JARS v46n3 - Watts With the Species: R. auriculatum
Watts With the Species: R. auriculatum
Lynn Watts
Bellevue, Wash
Reprinted from the Seattle Chapter newsletter, April 1992
If you have room in your garden for only a few larger rhododendrons or even if you have room for only one, then you should seriously consider R. auriculatum . One of the latest to flower in the genus, R. auriculatum is an especially desirable plant. The sweetly fragrant blossoms which appear as late as August in the Seattle area are a most welcome sight. As an added bonus, the scarlet ribbon-like bracts of the newly emerging foliage provide an interesting contrast to the bright green leaves.
First discovered by Augustine Henry in western Hu-peh Province, China, in 1885, it was introduced into cultivation in 1901 by E. H. Wilson. In its native habitat, R. auriculatum is found at altitudes ranging up to 7,500 feet and between latitude 30 degrees north and 32 degrees north. Despite this relatively low altitude-latitude locale, it has proven remarkably hardy in the British Isles and in the Pacific Northwest. It is reputably hardy to -5 degrees Fahrenheit.

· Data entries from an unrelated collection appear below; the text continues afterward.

(** X21.  On a canvas at least 7 pixels wide the caption is cut into
    lines of [nc = int(40 * width / 256)] characters: the lines laid end to
    end are the caption, none is longer than [nc], and for a caption
    without newlines, deleting the newlines from the wrapped text gives
    the caption back. *)
Theorem caption_lines_wrap (w : Z) (caption : list ascii) :
  7 <= w ->
  exists lines,
    caption_lines w caption = Ok (join [newline] lines) /\
    concat lines = caption /\
    Forall (fun l => Z.of_nat (length l) <= chars_per_line w) lines /\
    (forallb (fun c => negb (Ascii.eqb c newline)) caption = true ->
     List.filter (fun c => negb (Ascii.eqb c newline)) (join [newline] lines)
     = caption).
Proof.
  intros Hw.
  destruct (chars_per_line_bounds w) as [Hnc _]. specialize (Hnc Hw).
  destruct (slices_are_chunks caption _ Hnc) as (starts & Hrange & Hmap).
  exists (Prefetch.chunks caption (chars_per_line w)).
  split; [| split; [| split]].
  - unfold caption_lines. rewrite Hrange. cbn [rbind]. now rewrite Hmap.
  - now apply concat_chunks.
  - unfold Prefetch.chunks. apply List.Forall_map, List.Forall_forall.
    intros j _. rewrite length_take. lia.
  - intros Hplain. rewrite filter_join by reflexivity.
    rewrite concat_chunks by assumption. now apply filter_all.
Qed.

Variable encodable : list ascii -> bool.

Lemma check_size_ok (w h : Z) : 0 <= w -> 0 <= h -> check_size (w, h) = Ok tt.
Proof.
  intros Hw Hh. unfold check_size. cbn [fst snd].
  destruct (Z.ltb_spec w 0); [lia |]. destruct (Z.ltb_spec h 0); [lia |].
  reflexivity.
Qed.

(** X22.  Three ways to get [ValueError] instead of a tensor: an empty
    list of captions (there is nothing to stack); for any non-empty list, a
    negative width or height ([Image.new] refuses the size); and, for any
    non-empty list and a positive height, a canvas of 1 to 6 pixels width
    (the line length is zero and [range] refuses a zero step).  Nothing is
    printed in any of these cases. *)
Theorem log_txt_as_img_value_errors (w h : Z) (xc : list (list ascii))
    (out : list string) :
  log_txt_as_img encodable (w, h) [] out
  = (Raise (Exn ValueError "need at least one array to stack"), out) /\
  (w < 0 \/ h < 0 -> xc <> [] ->
   log_txt_as_img encodable (w, h) xc out
   = (Raise (Exn ValueError "Width and height must be >= 0"), out)) /\
  (1 <= w <= 6 -> 1 <= h -> xc <> [] ->
   log_txt_as_img encodable (w, h) xc out
   = (Raise (Exn ValueError "range() arg 3 must not be zero"), out)).
Proof.
  split; [reflexivity |]. split.
  - intros Hneg Hne. destruct xc as [|caption rest]; [congruence |].
    unfold log_txt_as_img. cbn [render_all].
    rewrite bind_assoc, bind_lift. unfold check_size. cbn [fst snd].
    destruct (Z.ltb_spec w 0); [reflexivity |].
    destruct (Z.ltb_spec h 0); [reflexivity | lia].
  - intros Hw Hh Hne. destruct xc as [|caption rest]; [congruence |].
    unfold log_txt_as_img. cbn [render_all].
    rewrite bind_assoc, bind_lift, check_size_ok by lia.
    cbn [fst]. rewrite bind_assoc, bind_lift. unfold caption_lines.
    destruct (chars_per_line_bounds w) as [_ Hnc]. rewrite Hnc by lia.
    reflexivity.
Qed.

R. auriculatum is a tree-like, upright spreading rhododendron which will reach heights of 33 feet in the wild but is much more subdued in cultivation, seldom growing taller than 15 feet. The very distinctive 8-to 12-inch long leaves provide a sure identification of this species. On the upper surface of the leaf there are stipitate-glandular* hairs with spherical glands on the tips. The under surface of the leaf is a lighter green having scattered villous** hairs with no glands on the tips.
Flowers are fragrant, borne in clusters of 6 to 15, 7-lobed, funnel-shaped and creamy white to rosy pink with a greenish coloring in the throat. (I don't like the word "blotch." It has an unpleasant connotation that hints of a birth defect.) Flower buds of this rhododendron also help to provide quick identification. They are large, conical and tapered to a definite point with bracts or outer scales distinctively long and sharply tipped.

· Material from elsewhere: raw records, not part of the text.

(** ** The state machine *)

(** [performCheck], lines 269-303: the new [status] and [retry_count], and
    the alerts sent on the way. *)
Definition advance (env : Bindings) (monitor : Monitor) (isFail : bool)
    (reason : string) (latency : Z) : M (string * Z) :=
  let newStatus := status monitor in
  let newRetryCount := retry_count monitor in
  if isFail then
    if String.eqb (status monitor) "UP" then
      mret ("RETRYING", 1)
    else if String.eqb (status monitor) "RETRYING" then
      if newRetryCount <? 3 then
        mret (newStatus, newRetryCount + 1)
      else
        _ ← sendDingTalkAlert env monitor ("Monitor is DOWN: " +:+ reason);
        mret ("DOWN", newRetryCount)
    else if String.eqb (status monitor) "DOWN" then
      mret (newStatus, newRetryCount)
    else
      mret (newStatus, newRetryCount)
  else
    _ ← (if String.eqb (status monitor) "DOWN" then
           _ ← sendDingTalkAlert env monitor
                 ("Monitor Recovered! Latency: " +:+ Js.num_to_string latency +:+ "ms");
           mret tt
         else mret tt);
    mret ("UP", 0).

(** [performCheck], lines 209-314: the probe, the state machine, then the two
    statements that persist the outcome. *)
Definition performCheck (monitor : Monitor) (env : Bindings) : M unit :=
  startTime ← date_now;
  result ← probe monitor;
  finished ← date_now;
  let latency := finished - startTime in
  next ← advance env monitor (res_isFail result) (res_reason result) latency;
  stamp ← date_now;
  _ ← run (UpdateState stamp next.1 next.2 (monitor_id monitor));
  run (InsertLog (mkLog (monitor_id monitor) (res_status result) latency
                        (if res_isFail result then 1 else 0)
                        (res_reason result))).

(** ** The certificate and domain resolver *)

Definition browser_agent : string :=
  "Mozilla/5.0 (Macintosh; Intel Mac OS X 10_15_7) AppleWebKit/537.36 (KHTML, like Gecko) Chrome/120.0.0.0 Safari/537.36".

Definition crt_request (searchDomain : string) : Request :=
  mkRequest ("https://crt.sh/?q=" +:+ searchDomain +:+ "&output=json")
            None [("User-Agent", browser_agent)] None None None.

Definition rdap_request (domain : string) : Request :=
  mkRequest ("https://rdap.org/domain/" +:+ domain) None [] None None None.

(** One query of crt.sh: an answer that is not a success, cannot be read or
    is not JSON counts as an empty array. *)
Definition fetchCerts (searchDomain : string) : M Json :=
  try_catch
    (res ← fetch (crt_request searchDomain);
     if negb (resp_ok res) then mret (JCerts [])
     else
       _ ← text res;
       try_catch (JSON_parse res) (fun _ => mret (JCerts [])))
    (fun _ => mret (JCerts [])).

(** Array operations on a parsed document.  A value that is not an array
    has no [length]: comparing [undefined] with a number is [false].
    Reading a member of [null] throws. *)
Definition records_of (j : Json) : list CertRecord :=
  match j with
  | JCerts l => l
  | _ => []
  end.

(** [!certs || certs.length === 0] *)
Definition is_empty_array (j : Json) : bool :=
  match j with
  | JNull => true
  | JPrimitive truthy => negb truthy
  | JCerts [] => true
  | _ => false
  end.

(** [certs && certs.length > 0] *)
Definition has_items (j : Json) : bool :=
  match j with
  | JCerts (_ :: _) => true
  | _ => false
  end.

(** [rootCerts.length > 0], with nothing in front to stop at [null]. *)
Definition length_positive (j : Json) : M bool :=
  match j with
  | JNull => throw (Some "Cannot read properties of null (reading 'length')")
  | JCerts (_ :: _) => mret true
  | _ => mret false
  end.

(** [a.concat(b)] for an array [b]: only an array has the method. *)
Definition concat (a b : Json) : M Json :=
  match a with
  | JCerts x => mret (JCerts (x ++ records_of b))
  | JNull => throw (Some "Cannot read properties of null (reading 'concat')")
  | _ => throw (Some "certs.concat is not a function")
  end.

(** [Array.prototype.sort(compare)]: the stable sort, by insertion.  An
    element goes after the ones in front of which [compare] puts it
    strictly later. *)
Fixpoint insert_sorted {A} (compare : A -> A -> Z) (x : A) (l : list A) : list A :=
  match l with
  | [] => [x]
  | y :: rest =>
      if compare x y <=? 0 then x :: y :: rest
      else y :: insert_sorted compare x rest
  end.

Fixpoint sort {A} (compare : A -> A -> Z) (l : list A) : list A :=
  match l with
  | [] => []
  | x :: rest => insert_sorted compare x (sort compare rest)
  end.

(** [(a, b) => new Date(b.not_after).getTime() - new Date(a.not_after).getTime()] *)
Definition by_latest (a b : CertRecord) : Z := not_after b - not_after a.

(** [updateDomainCertInfo], lines 35-51 of its file (lines 24-38 of the copy
    at the head of [worker/src/cert_logic.js]): the queries and what they
    add up to. *)
Definition gather (domain : string) : M Json :=
  certs ← fetchCerts domain;
  if is_empty_array certs && (2 <? Z.of_nat (length (Js.split_dot domain))) then
    let parts := Js.split_dot domain in
    let rootDomain := Js.join_dot (Js.slice_from (length parts - 2) parts) in
    rootCerts ← fetchCerts rootDomain;
    hasRoot ← length_positive rootCerts;
    certs ← (if hasRoot : bool then concat certs rootCerts else mret certs);
    wildCerts ← fetchCerts ("%." +:+ rootDomain);
    hasWild ← length_positive wildCerts;
    certs ← (if hasWild : bool then concat certs wildCerts else mret certs);
    mret certs
  else mret certs.

(** [updateDomainCertInfo], lines 53-57: the expiry of the latest
    certificate. *)
Definition latest (certs : Json) : M (option Z) :=
  if has_items certs then
    match sort by_latest (records_of certs) with
    | latestCert :: _ => mret (Some (not_after latestCert))
    | [] => throw (Some "Cannot read properties of undefined")
    end
  else mret None.

(** [updateDomainCertInfo], lines 8-60: [certExpiry]. *)
Definition lookup_cert (domain : string) : M (option Z) :=
  try_catch (certs ← gather domain; latest certs) (fun _ => mret None).

(** [updateDomainCertInfo], lines 62-76: [domainExpiry]. *)
Definition lookup_domain (domain : string) : M (option Z) :=
  try_catch
    (rdapRes ← fetch (rdap_request domain);
     if resp_ok rdapRes then
       rdapData ← json rdapRes;
       events ← (match rdapData with
                 | JNull =>
                     throw (Some "Cannot read properties of null (reading 'events')")
                 | JRdap (Some evs) => mret evs
                 | _ => mret []
                 end);
       let expEvent :=
         find (fun e => Js.includes (eventAction e) "expiration") events in
       match expEvent with
       | Some e => mret (Some (eventDate e))
       | None => mret None
       end
     else mret None)
    (fun _ => mret None).

(** [new URL(u).hostname] *)
Definition hostname (u : string) : M string :=
  fun w s =>
    match url_hostname w u with
    | Some h => (Normal h, s)
    | None => (Thrown (Some "Invalid URL"), s)
    end.

(** The two lookups, then the one statement that stores what they found. *)
Definition updateDomainCertInfo (env : Bindings) (monitor : Monitor) : M unit :=
  try_catch
    (domain ← hostname (url monitor);
     certExpiry ← lookup_cert domain;
     domainExpiry ← lookup_domain domain;
     if Js.truthy_date certExpiry || Js.truthy_date domainExpiry then
       run (UpdateExpiry certExpiry domainExpiry (monitor_id monitor))
     else mret tt)
    (fun _ => mret tt).

(** ** The scheduled entry point *)

(** The rows of the table as a scan gives them, by increasing id. *)
Definition result_set (s : Sys) : list Monitor :=
  map snd (sort (fun a b : Z * Monitor => a.1 - b.1) (map_to_list (monitors s))).

(** [await env.DB.prepare('SELECT * FROM monitors').all()] *)
Definition select_monitors : M (list Monitor) :=
  fun _ s => (Normal (result_set s), record (Ran SelectMonitors) s).

(** The task [checkSites] builds for one row. *)
Definition checkSite (env : Bindings) (now : Z) (monitor : Monitor) : M unit :=
  let shouldCheck := isTimeToCheck monitor now in
  if shouldCheck then performCheck monitor env else mret tt.

Fixpoint each {A} (f : A -> M unit) (l : list A) : M unit :=
  match l with
  | [] => mret tt
  | x :: rest => _ ← f x; each f rest
  end.

(** [checkSites]: the rows are read once, then every row gets its task.  The
    code starts the tasks together ([Promise.all]) and the runtime
    interleaves them; each task writes only the row of its own target and
    appends its own log entry, so they are run here one after the other, in
    the order of the result set, and nothing is stated below about the order
    of what different tasks send or write. *)
Definition checkSites (env : Bindings) : M unit :=
  now ← date_now;
  results ← select_monitors;
  each (checkSite env now) results.

(** The continuations left behind by [performCheck], run once the statement
    they wait for has completed; [.catch(console.error)] swallows what they
    throw. *)
Definition run_task (env : Bindings) (t : Task) : M unit :=
  match t with
  | ResolveInfo monitor =>
      try_catch (updateDomainCertInfo env monitor) (fun _ => mret tt)
  end.

Definition settle (env : Bindings) : M unit :=
  fun w s =>
    each (run_task env) (pending s) w
         (mkSys (monitors s) (logs s) (ticks s) (trace s) []).

(** ** What is observed of a run *)

(** The status and retry count stored for a target. *)
Definition stored_state (id : Z) (s : Sys) : option (string * Z) :=
  (fun row => (status row, retry_count row)) <$> monitors s !! id.

(** The alerts dispatched: the payloads POSTed to the DingTalk webhook. *)
Definition alert_of (e : Event) : option Payload :=
  match e with
  | Fetched r =>
      if String.prefix "https://oapi.dingtalk.com/robot/send" (req_url r)
      then match req_method r with
           | Some verb => if String.eqb verb "POST" then req_body r else None
           | None => None
           end
      else None
  | Ran _ => None
  end.

Definition alerts_of (t : list Event) : list Payload := omap alert_of t.

(** The statements sent to the database. *)
Definition statement_of (e : Event) : option Sql :=
  match e with
  | Ran q => Some q
  | Fetched _ => None
  end.

Definition statements_of (t : list Event) : list Sql := omap statement_of t.

(** An event that is not a request with a deadline. *)
Definition unbounded (e : Event) : Prop :=
  match e with
  | Fetched r => req_signal r = None
  | Ran _ => True
  end.

(** ** The transition table of the specification (section 4.1) *)

Inductive Alert := NoAlert | DownAlert | RecoveryAlert.

Definition table (current : string) (retry : Z) (failed : bool)
  : option (string * Z * Alert) :=
  if String.eqb current "UP" then
    if failed then Some ("RETRYING", 1, NoAlert)
    else Some ("UP", 0, NoAlert)
  else if String.eqb current "RETRYING" then
    if failed then
      if retry <? 3 then Some ("RETRYING", retry + 1, NoAlert)
      else if retry =? 3 then Some ("DOWN", 3, DownAlert)
      else None
    else Some ("UP", 0, NoAlert)
  else if String.eqb current "DOWN" then
    if failed then Some ("DOWN", retry, NoAlert)
    else Some ("UP", 0, RecoveryAlert)
  else None.

(** Between [s] and [s'] exactly one request was made: the alert about
    [monitor] carrying [message]. *)
Definition sent (monitor : Monitor) (message : string) (s s' : Sys) : Prop :=
  exists token timestamp sign shown,
    trace s' = trace s ++
      [Fetched (alert_request (webhookUrl token timestamp sign)
                              (alert_payload monitor shown message))].

(** What a row of the table says about alerts, for a probe that ended with
    [why] after [latency] milliseconds. *)
Definition alerted (alert : Alert) (monitor : Monitor) (why : string)
    (latency : Z) (s s' : Sys) : Prop :=
  match alert with
  | NoAlert => trace s' = trace s
  | DownAlert => sent monitor ("Monitor is DOWN: " +:+ why) s s'
  | RecoveryAlert =>
      sent monitor ("Monitor Recovered! Latency: " +:+ pretty latency +:+ "ms") s s'
  end.

(** The same, read off the alerts dispatched before and after. *)
Definition dispatched (alert : Alert) (monitor : Monitor) (why : string)
    (latency : Z) (before after : list Payload) : Prop :=
  match alert with
  | NoAlert => after = before
  | DownAlert =>
      exists shown,
        after = before ++ [alert_payload monitor shown ("Monitor is DOWN: " +:+ why)]
  | RecoveryAlert =>
      exists shown,
        after = before ++
          [alert_payload monitor shown
             ("Monitor Recovered! Latency: " +:+ pretty latency +:+ "ms")]
  end.

(** ** The states a deployment goes through *)

(** From a starting state, the scheduled handler runs and the continuations
    it left behind are settled, any number of times, against any world. *)
Inductive reachable (env : Bindings) (s0 : Sys) : Sys -> Prop :=
| reach_start : reachable env s0 s0
| reach_tick w s s' c :
    reachable env s0 s -> checkSites env w s = (c, s') -> reachable env s0 s'
| reach_settle w s s' c :
    reachable env s0 s -> settle env w s = (c, s') -> reachable env s0 s'.

(** The invariant as section 3 of the specification words it. *)
Definition stated_invariant (row : Monitor) : Prop :=
  (status row = "UP" -> retry_count row = 0)
  /\ (retry_count row <> 0 -> status row = "RETRYING").

(** The invariant the state machine keeps. *)
Definition state_ok (st : string) (rc : Z) : Prop :=
  (st = "UP" /\ rc = 0)
  \/ (st = "RETRYING" /\ 1 <= rc <= 3)
  \/ (st = "DOWN" /\ rc = 3).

Our first R. auriculatum was purchased from J. Harold Clarke in 1976. It was then a 3-foot plant and has since grown to a height of 8 feet with a spread of 12 feet. It seems quite happy in its location and rewards us with a delightfully fragrant midsummer floral display. Because of its late flowering, usually in the warmer part of our summer, R. auriculatum should be planted in a location which will give some protection from the midday sun during its blooming period.
Editor's Note:
* Stipitate-glandular: hairs are borne on short stalks and bear glands.
** Villous: bearing long and short hairs.